AI code share is distinct from two commonly conflated metrics:
- Adoption rate measures how many developers are using AI tools. It answers "who has access?" not "what did AI produce?"
- Acceptance rate measures how often developers accept AI suggestions. It answers "how good are the suggestions?" not "how much of the codebase is AI-generated?"
A team can have 80% adoption, 40% acceptance rate, and only 12% AI code share -- meaning most developers use the tool, they accept suggestions regularly, but AI's actual contribution to the committed codebase is modest. AI code share tells you what is in the codebase. The other metrics tell you about tool usage.
How AI Code Share Is Measured
AI code share can be calculated at three levels of granularity. Each captures a different aspect of AI's contribution.
Level 1: AI-Assisted Lines %
What percentage of committed lines were initially generated by AI? (Lines generated by AI / Total committed lines x 100.) The most precise measure but the hardest to collect -- it requires editor-level instrumentation tracking the origin of each line.
Level 2: AI-Assisted Commits %
What percentage of commits contain AI-generated code? (AI-assisted commits / Total commits x 100.) Easier to collect via commit metadata or tagging conventions. Less precise -- a commit marked "AI-assisted" might contain 5% or 95% AI-generated code -- but it scales well.
Level 3: AI-Assisted PRs %
What percentage of pull requests contain AI-generated code? (AI-assisted PRs / Total PRs x 100.) The coarsest measure, but the easiest to collect via PR labels, template checkboxes, or automated detection.

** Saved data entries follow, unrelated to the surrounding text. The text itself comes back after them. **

(* ================================================================== *)
(** ** Further properties of the loader                                *)
(* ================================================================== *)

Lemma Split1_nonempty (s : string) (sep : ascii) : Go.Split1 s sep ≠ [].
Proof.
  destruct s as [|c s]; cbn [Go.Split1]; [done|].
  destruct (Ascii.eqb c sep); [done|]. by destruct (Go.Split1 s sep).
Qed.

Lemma Split1_second (s : string) (sep : ascii) :
  is_Some (Go.index (Go.Split1 s sep) 1) ↔ Go.Contains1 s sep = true.
Proof.
  change (Go.index (Go.Split1 s sep) 1) with (Go.Split1 s sep !! 1%nat).
  induction s as [|c s IH]; cbn [Go.Split1 Go.Contains1].
  - split; [by intros [? [=]]|done].
  - destruct (Ascii.eqb c sep); cbn [orb].
    + split; [done|intros _].
      pose proof (Split1_nonempty s sep).
      destruct (Go.Split1 s sep) as [|w ws]; [done|]. by eexists.
    + rewrite <- IH. pose proof (Split1_nonempty s sep).
      by destruct (Go.Split1 s sep) as [|w ws].
Qed.

Section LoaderFacts.
Context `{RT : Runtime}.
Import check.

Which Level Should You Use?
Start with PR-level tracking and add granularity as your measurement capability matures. The full methodology is detailed in the comprehensive AI Code Share article.
Benchmarks
AI code share varies widely depending on team maturity, domain, and the complexity profile of the work. Based on aggregated engineering team data and research including GitHub's Copilot studies:
| Maturity Level | AI-Assisted Lines % | AI-Assisted PRs % |
|---|---|---|
| Early adoption | 5-15% | 10-25% |
| Active adoption | 15-30% | 25-50% |
| High adoption | 30-70% | 50-80% |
These benchmarks are directional. The right target for your team depends on your domain, codebase complexity, and quality standards. A team working on safety-critical systems may appropriately have lower AI code share than a team building internal tools -- and that is not a failure of adoption.
Why AI Code Share Matters
AI code share matters because it is the denominator that makes every other productivity metric interpretable. Without it, a 40% increase in PR throughput could mean genuine productivity gains or AI-inflated volume -- you cannot tell. Without it, rising code turnover rate could be an AI-specific quality problem or a systemic one -- you cannot tell. Without it, ROI calculations on AI tooling investment are guesswork.
AI code share is Pillar 2 of The Developer AI Impact Framework -- the bridge between adoption (who uses the tools) and impact (what the tools produce). GitClear's research shows code churn rising from 3.3% to 5.7-7.1% since widespread AI adoption, but without AI attribution, the aggregate number obscures whether the problem is concentrated in AI-generated code or distributed across all code.
Common Mistakes
Treating AI code share as a goal. Higher is not inherently better. AI code share should be paired with code turnover rate and complexity-adjusted throughput to ensure that higher AI share corresponds to genuine value, not disposable code.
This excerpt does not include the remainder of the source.